They came to watch the Heat game and some fresh oysters. But instead, according to Huffington Post ("Shuckers Deck Collapses Into Biscayne Bay During Heat Game, Dozens Injured"), diners on the outdoor patio at the Miami shorefront restaurant Shuckers got something altogether unexpected: Without warning, the deck collapsed underneath them, sending dozens into the water — and some to the hospital.

The night-time emergency made waves in Miami. A hundred people were on the deck when it failed, the Miami Fire Department tweeted; 24 were transported for treatment, 2 with serious injuries.

But in the days after the failure, little could be learned about how and why it occurred. The restaurant had been inspected recently by an engineer, the Miami Herald reported ("Shuckers bar inspected 6 months before deck collapse," by Charles Rabin, David Smiley, Curtis Mornag and Michael Vasquez). But the consulting engineer who did the inspection said the deck was not included in his report.
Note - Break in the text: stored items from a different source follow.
(** * react-url-query: the [addUrlProps] higher-order component

    A shallow embedding of [src/react/addUrlProps.js] and the properties of
    the wrapper it builds: how the query source is resolved, how router
    params are merged, how change handlers are generated, named and cached.

    Modelling conventions.
    - JavaScript objects used as dictionaries are [gmap string _]; the
      configuration object is an association list in [Object.keys] order.
    - Strings are ASCII texts; [toUpperCase] upper-cases the letters a-z,
      which is what [String.prototype.toUpperCase] does on ASCII characters
      and not beyond them. Statements about the upper-cased character assume
      an ASCII character.
    - Objects whose identity matters (the generated handler set, the
      generated functions) live in an explicit store and are named by
      references.
    - The modules the file imports ([query-string], [urlQueryDecoder],
      [serialize]) are an interface, the class [Imports]; their functions are
      taken to return normally.
    - Props are typed as the component declares them: [location], when it is
      an object, is a location object; [params], when present, is a plain
      object. *)

From Stdlib Require Import Ascii String ZArith Lia.
From stdpp Require Import gmap strings list fin_maps.

Open Scope string_scope.

(** ** JavaScript values *)

(** The primitive values that options, query entries and props hold. *)
Inductive value : Type :=
  | VUndefined
  | VNull
  | VBool (b : bool)
  | VNum (n : Z)
  | VStr (s : string).

(** [ToBoolean]: what [if (v)], [v || w] and [v && w] test. *)
Definition truthy (v : value) : bool :=
  match v with
  | VUndefined | VNull => false
  | VBool b => b
  | VNum n => negb (n =? 0)%Z
  | VStr s => negb (String.eqb s "")
  end.

(** [v !== false] *)
Definition notStrictFalse (v : value) : bool :=
  match v with
  | VBool false => false
  | _ => true
  end.

(** [v == null]: true of [null] and [undefined] only. *)
Definition looseNull (v : value) : bool :=
  match v with
  | VUndefined | VNull => true
  | _ => false
  end.
(** * Habit tracker: statistics engine and habit service

    Shallow embedding of [app/core/models.py], [app/core/statistics.py],
    [app/core/services.py], the in-memory repositories of
    [app/db/in_memory.py], the habit table of [app/db/sqlite.py] and the
    endpoint functions of [app/api/controllers.py].

    Modelling choices:
    - a [datetime.date] is its proleptic Gregorian ordinal, a [Z];
      [d - timedelta(days=1)] is [d - 1] and [(a - b).days] is [a - b]
      (the OverflowError below [date.min] is not modelled);
    - a [float] log value or goal is a rational [Q]: comparisons are
      exact on the represented values, sums and quotients are exact;
    - [date.today()] is an explicit argument [today];
    - a Python [set[date]] is a duplicate-free [list Z];
    - the habit store is a [gmap string Habit.t], the log store a list
      kept in insertion order;
    - Python recursion depth is a fuel argument: [None] means the
      recursion did not finish (RecursionError or non-termination). *)

From Stdlib Require Import ZArith QArith Lia Permutation Sorted.
From stdpp Require Import base list gmap strings sorting.

(* ------------------------------------------------------------------ *)
(** ** models.py *)

Inductive HabitType := BOOLEAN | NUMERIC.

Module LogEntry.
Record t := mk {
  id : string;
  habit_id : string;
  date : Z;
  value : option Q;
  created_at : Z
}.
End LogEntry.

Module Habit.
Record t := mk {
  id : string;
  name : string;
  description : option string;
  category : option string;
  type : HabitType;
  goal : option Q;
  created_at : Z;
  parent_id : option string;
  subhabit_ids : list string
}.
End Habit.

(* ------------------------------------------------------------------ *)
(** ** statistics.py *)

Record StatisticsResult := mkStatisticsResult {
  current_streak : nat;
  longest_streak : nat;
  total_completions : nat;
  completion_rate : Q;
  average_value : option Q;
  total_days_tracked : nat
}.

(** [StatisticsCalculator._filter_logs_by_date]; [if start:] is a test
    for [None] since a [date] is always truthy. *)
Definition filter_logs_by_date (logs : list LogEntry.t)
    (start end_ : option Z) : list LogEntry.t :=
  let filtered :=
    match start with
    | Some s => List.filter (fun log => Z.leb s log.(LogEntry.date)) logs
    | None => logs
    end in
  match end_ with
  | Some e => List.filter (fun log => Z.leb log.(LogEntry.date) e) filtered
  | None => filtered
  end.

(** [d in s] for a Python set of dates. *)
Definition mem (d : Z) (s : list Z) : bool := existsb (Z.eqb d) s.

(** [s.add(d)]. *)
Definition set_add (d : Z) (s : list Z) : list Z :=
  if mem d s then s else d :: s.

(** [x > 0] on a float. *)
Definition Qgt0 (x : Q) : bool := negb (Qle_bool x 0%Q).
Lemma decode_encode {A B} (ser : A → json) (de : json → result DeError B) a b :
  de (ser a) = b → decode de (encode ser a) = b.
Proof. intros Hb. unfold decode, encode. by rewrite from_to_text. Qed.

(** C8. What the code means to say with a message survives the connection: every message of a
    socket is read back from its text, times in whole milliseconds and null user data as absent,
    and is then read back exactly. *)
Theorem messages_roundtrip :
  (∀ m, fits_from_drone m →
    decode de_MessageFromDrone (encode ser_MessageFromDrone m) = Ok (whole_from_drone m)) ∧
  (∀ m, fits_to_drone m → decode de_MessageToDrone (encode ser_MessageToDrone m) = Ok (whole_to_drone m)) ∧
  (∀ m, decode de_MessageFromProxy (encode ser_MessageFromProxy m) = Ok m) ∧
  (∀ m, decode de_MessageToProxy (encode ser_MessageToProxy m) = Ok (nonnull_to_proxy m)) ∧
  (∀ m, decode de_MessageFromDns (encode ser_MessageFromDns m) = Ok m) ∧
  (∀ m, decode de_MessageToDns (encode ser_MessageToDns m) = Ok m) ∧
  (∀ m, whole_from_drone (whole_from_drone m) = whole_from_drone m) ∧
  (∀ m, whole_to_drone (whole_to_drone m) = whole_to_drone m).
Proof.
  split_and!.
  - intros m Hm. by apply decode_encode, from_drone_roundtrip.
  - intros m Hm. by apply decode_encode, to_drone_roundtrip.
  - intros m. by apply decode_encode, from_proxy_roundtrip.
  - intros m. by apply decode_encode, to_proxy_roundtrip.
  - intros m. by apply decode_encode, from_dns_roundtrip.
  - intros m. by apply decode_encode, to_dns_roundtrip.
  - apply whole_from_drone_idemp.
  - apply whole_to_drone_idemp.
Qed.

(** *** What clients may leave out *)

Lemma assoc_none {A} k (l : list (string * A)) : k ∉ l.*1 → assoc k l = None.
Proof.
  induction l as [|[k' a] l IH]; [done|]. cbn [fmap list_fmap assoc]. rewrite not_elem_of_cons. intros [Hne Hl].
  destruct (String.eqb_spec k k') as [->|_]; [done|]. by apply IH.
Qed.
(* ===== verification/Database.v ===== *)
(** * The controller's database

    The Postgres schema ([plane/schema/migrations]) as a record of tables, the
    effect of the SQL statements the Rust code issues on it, transactions, and the
    event log with its notifications ([plane/src/database/subscribe.rs],
    [emit*]).

    A table with a primary key is a finite map from the key to the row; the tables
    with a serial key that the code reads in key order ([event], [backend_state])
    are lists of rows with their ids. [now()] is the field [clock]: constant in a
    transaction, moved between transactions. A [jsonb] column holds the decoded
    value, [None] when the stored JSON does not decode as the expected type. *)

From S2P Require Import Prelude Names BackendState Types.

Module Db.

(** ** Errors ([sqlx::Error]) *)
Inductive SqlError :=
| UniqueViolation
| ForeignKeyViolation
| RowNotFound
| Decode (msg : string)
| SqlProtocol (msg : string)
(** not an [sqlx::Error]: an [expect] of the query's code panicked *)
| Panicked (msg : string).

(** [unique_violation_to_option] and [map_sqlx_error] ([database/util.rs]); an error of [serde_json] is its
    text. *)
Definition unique_violation_to_option {T} (r : result SqlError T) : result SqlError (option T) :=
  match r with
  | Ok x => Ok (Some x)
  | Err UniqueViolation => Ok None
  | Err e => Err e
  end.
Definition map_sqlx_error {T} (r : result string T) : result SqlError T := map_err Decode r.

(** ** Rows *)

Record backend_row := MkBackend {
  b_cluster : string;
  b_last_status : string;
  b_last_status_time : Z;
  b_last_status_number : option Z;
  b_cluster_address : option string;
  b_drone_id : Z;
  b_expiration_time : option Z;
  b_allowed_idle_seconds : option Z;
  b_last_keepalive : Z;
  b_state : option BackendState;
  b_static_token : option string;
  b_subdomain : option string
}.

Record key_row := MkKey {
  k_namespace : string;
  k_name : string;
  k_tag : string;
  k_expires_at : Z;
  k_fencing_token : Z;
  k_allow_renew : bool
}.

Record token_row := MkToken {
  t_backend_id : string;
  t_expiration_time : Z;
  t_username : option string;
  t_auth : json;
  t_secret_token : string
}.

Record action_row := MkAction {
  a_backend_id : string;
  a_drone_id : Z;
  a_action : option Protocol.BackendActionMessage;
  a_created_at : Z;
  a_acked_at : option Z
}.

Record state_row := MkState {
  s_id : Z;
  s_backend_id : string;
  s_state : option BackendState;
  s_created_at : Z
}.

Record node_row := MkNode {
  n_kind : string;
  n_name : string;
  n_cluster : option string;
  n_plane_version : string;
  n_plane_hash : string;
  n_controller : option string;
  n_ip : string;
  n_last_connection_start_time : option Z
}.

Record drone_row := MkDrone {
  d_ready : bool;
  d_draining : bool;
  d_last_heartbeat : option Z;
  d_last_local_time : option Z;
  d_pool : string
}.

Record controller_row := MkController {
  c_is_online : bool;
  c_plane_version : string;
  c_plane_hash : string;
  c_first_seen : Z;
  c_last_heartbeat : Z
}.

Record acme_row := MkAcme {
  ac_leased_at : Z;
  ac_leased_by : Z;
  ac_txt_value : option string
}.

(** ** Notifications *)

Inductive payload :=
| PlState (s : BackendState)
| PlAction (m : Protocol.BackendActionMessage)
| PlMetrics (m : Protocol.BackendMetricsMessage)
| PlNode (node_id : Z) (connected : bool).

(** [NotificationPayload::kind]. *)
Definition kind (p : payload) : string :=
  match p with
  | PlState _ => "backend_state"
  | PlAction _ => "backend_action"
  | PlMetrics _ => "backend_metrics"
  | PlNode _ _ => "node_connection"
  end.

Record Notification := MkNotification {
  nt_id : option Z;
  nt_timestamp : Z;
  nt_kind : string;
  nt_key : option string;
  nt_payload : payload
}.

Record event_row := MkEvent {
  e_id : Z;
  e_kind : string;
  e_key : option string;
  e_created_at : Z;
  e_data : payload
}.

Definition EVENT_CHANNEL : string := "plane_events".
Definition BACKEND_METRICS_EVENT_CHANNEL : string := "plane_backend_metrics".

(** ** The database *)

Record DB := MkDB {
  clock : Z;
  backends : gmap string backend_row;
  keys : gmap string key_row;
  tokens : gmap string token_row;
  actions : gmap string action_row;
  states : list state_row;
  state_seq : Z;
  events : list event_row;
  event_seq : Z;
  nodes : gmap Z node_row;
  node_seq : Z;
  drones : gmap Z drone_row;
  controllers : gmap string controller_row;
  acme : gmap string acme_row;
  notified : list (string * Notification)
}.

Definition empty_db (now : Z) : DB :=
  MkDB now ∅ ∅ ∅ ∅ [] 1 [] 1 ∅ 1 ∅ ∅ ∅ [].

Definition set_clock t db :=
  MkDB t (backends db) (keys db) (tokens db) (actions db) (states db) (state_seq db)
    (events db) (event_seq db) (nodes db) (node_seq db) (drones db) (controllers db) (acme db)
    (notified db).
Definition set_backends b db :=
  MkDB (clock db) b (keys db) (tokens db) (actions db) (states db) (state_seq db)
    (events db) (event_seq db) (nodes db) (node_seq db) (drones db) (controllers db) (acme db)
    (notified db).
Definition set_keys k db :=
  MkDB (clock db) (backends db) k (tokens db) (actions db) (states db) (state_seq db)
    (events db) (event_seq db) (nodes db) (node_seq db) (drones db) (controllers db) (acme db)
    (notified db).
Definition set_tokens t db :=
  MkDB (clock db) (backends db) (keys db) t (actions db) (states db) (state_seq db)
    (events db) (event_seq db) (nodes db) (node_seq db) (drones db) (controllers db) (acme db)
    (notified db).
Definition set_actions a db :=
  MkDB (clock db) (backends db) (keys db) (tokens db) a (states db) (state_seq db)
    (events db) (event_seq db) (nodes db) (node_seq db) (drones db) (controllers db) (acme db)
    (notified db).
Definition set_states s seq db :=
  MkDB (clock db) (backends db) (keys db) (tokens db) (actions db) s seq
    (events db) (event_seq db) (nodes db) (node_seq db) (drones db) (controllers db) (acme db)
    (notified db).
Definition set_events e seq nt db :=
  MkDB (clock db) (backends db) (keys db) (tokens db) (actions db) (states db) (state_seq db)
    e seq (nodes db) (node_seq db) (drones db) (controllers db) (acme db) nt.
Definition set_nodes n seq db :=
  MkDB (clock db) (backends db) (keys db) (tokens db) (actions db) (states db) (state_seq db)
    (events db) (event_seq db) n seq (drones db) (controllers db) (acme db) (notified db).
Definition set_drones d db :=
  MkDB (clock db) (backends db) (keys db) (tokens db) (actions db) (states db) (state_seq db)
    (events db) (event_seq db) (nodes db) (node_seq db) d (controllers db) (acme db)
    (notified db).
Definition set_controllers c db :=
  MkDB (clock db) (backends db) (keys db) (tokens db) (actions db) (states db) (state_seq db)
    (events db) (event_seq db) (nodes db) (node_seq db) (drones db) c (acme db) (notified db).
Definition set_acme a db :=
  MkDB (clock db) (backends db) (keys db) (tokens db) (actions db) (states db) (state_seq db)
    (events db) (event_seq db) (nodes db) (node_seq db) (drones db) (controllers db) a
    (notified db).

(** ** Transactions

    A statement sequence that fails leaves no trace ([txn] dropped without
    [commit] rolls back). *)

Definition txn (A : Type) : Type := DB → result SqlError (DB * A).

Definition txn_ret {A} (a : A) : txn A := λ db, Ok (db, a).
Definition txn_bind {A B} (m : txn A) (k : A → txn B) : txn B :=
  λ db, match m db with Ok (db', a) => k a db' | Err e => Err e end.

Notation "x '<-' m ';;' k" := (txn_bind m (λ x, k))
  (at level 100, m at next level, right associativity) : plane_scope.
Notation "m ';;;' k" := (txn_bind m (λ _, k))
  (at level 100, right associativity) : plane_scope.

Definition run_txn {A} (m : txn A) (db : DB) : DB * result SqlError A :=
  match m db with
  | Ok (db', a) => (db', Ok a)
  | Err e => (db, Err e)
  end.

(** A single-statement query outside a transaction. *)
Definition read {A} (f : DB → result SqlError A) : DB → DB * result SqlError A :=
  λ db, (db, f db).

(** ** Emitting events

    [emit_impl]: one row in [event], one notification carrying the row's id. *)
Definition emit_impl (key : option string) (p : payload) : txn () := λ db,
  let id := event_seq db in
  let row := MkEvent id (kind p) key (clock db) p in
  let nt := MkNotification (Some id) (clock db) (kind p) key p in
  Ok (set_events (events db ++ [row]) (id + 1) (notified db ++ [(EVENT_CHANNEL, nt)]) db, ()).

Definition emit (p : payload) : txn () := emit_impl None p.
Definition emit_with_key (key : string) (p : payload) : txn () := emit_impl (Some key) p.

(** Metrics are notified on their own channel and not stored. *)
Definition emit_backend_metrics (key : string) (m : Protocol.BackendMetricsMessage) : txn () :=
  λ db,
  let nt := MkNotification None (clock db) (kind (PlMetrics m)) (Some key) (PlMetrics m) in
  Ok (set_events (events db) (event_seq db)
        (notified db ++ [(BACKEND_METRICS_EVENT_CHANNEL, nt)]) db, ()).

(** [clean_up_events]. *)
Definition clean_up_events (min_age_days : Z) (db : DB) : DB :=
  set_events (filter (λ e, ¬ (e_created_at e < clock db - from_days min_age_days)%Z) (events db))
    (event_seq db) (notified db) db.

(** [select ... where id > $1 order by id asc limit 100]. *)
Definition e_id_le (a b : event_row) : Prop := (e_id a ≤ e_id b)%Z.
#[global] Instance e_id_le_dec : RelDecision e_id_le := λ a b, decide (e_id a ≤ e_id b)%Z.

Definition get_events_since (since : Z) (db : DB) : list Notification :=
  (λ e, MkNotification (Some (e_id e)) (e_created_at e) (e_kind e) (e_key e) (e_data e)) <$>
    take 100 (merge_sort e_id_le (filter (λ e, (since < e_id e)%Z) (events db))).

(** ** Backend history

    [emit_state_change] of [backend.rs]: a row of [backend_state] and an event. *)
Definition insert_state (backend : string) (st : BackendState) : txn () := λ db,
  match backends db !! backend with
  | None => Err ForeignKeyViolation
  | Some _ =>
      Ok (set_states (states db ++ [MkState (state_seq db) backend (Some st) (clock db)])
            (state_seq db + 1) db, ())
  end.

Definition emit_state_change (backend : string) (st : BackendState) : txn () :=
  insert_state backend st ;;;
  emit_with_key backend (PlState st).

(** ** Lemmas *)

Lemma emit_state_change_eq backend st db :
  emit_state_change backend st db =
    match backends db !! backend with
    | None => Err ForeignKeyViolation
    | Some _ =>
        let id := event_seq db in
        Ok (set_events
              (events db ++ [MkEvent id "backend_state" (Some backend) (clock db) (PlState st)])
              (id + 1)
              (notified db ++
                 [(EVENT_CHANNEL, MkNotification (Some id) (clock db) "backend_state"
                                    (Some backend) (PlState st))])
              (set_states (states db ++ [MkState (state_seq db) backend (Some st) (clock db)])
                 (state_seq db + 1) db), ())
    end.
Proof.
  unfold emit_state_change, txn_bind, insert_state.
  by destruct (backends db !! backend).
Qed.

Lemma run_txn_Err {A} (m : txn A) db db' e : run_txn m db = (db', Err e) → db' = db.
Proof. unfold run_txn. destruct (m db) as [[? ?]|?]; naive_solver. Qed.

End Db.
"Beginning in late 2009, the restaurant's owners spent thousands of dollars to acquire permits for a massive renovation project that would essentially rebuild the 120-by-30-foot wooden deck, which juts out into Biscayne Bay," reported the Herald. "Then, for reasons that remain unclear, that project seems to have been abandoned. North Bay Village has no record of a final inspection. Why did the owners want to rebuild the deck? Was any of the planned work ever done? Those questions remained unanswered Friday."

Raul Rodriguez, Chief Building Official for North Bay Village, the municipality with jurisdiction over the restaurant, told reporters that he "took for granted" that the deck had been inspected as part of engineer Steven Jawitz' inspection of the restaurant, the Herald reports ("Building chief says North Bay Village 'took for granted,' deck had been inspected," by Charles Rabin and Curtis Morgan). But "Rodriguez also said Monday that after closely studying a required 40-year inspection for the restaurant and bar, he did not find any mention of an inspection of the deck," the paper reports.

Within a week, the collapse had spawned a lawsuit, the Herald reported ("First lawsuit filed against owner of Shuckers," by Charles Rabin). "The lawsuit claims Reynaldo Reyes and Flavia Guisella Ellemberger both suffered bodily injury, disfigurement, mental anguish, and aggravated previously existing conditions. It also says their injuries required hospital treatment, nursing, and loss of income," the Herald reports. Shuckers had "a duty to properly maintain its property and to warn of dangerous conditions which it had actual or constructive knowledge of… and should have taken action to remedy it," the legal complaint says.

Meanwhile, information about the structure itself has been slow to come to light. Writes the Herald: "Though no one has said exactly when the deck was built, Miami-Dade County aerial photos showed it was in place in the 1960s, a county spokesman said Wednesday."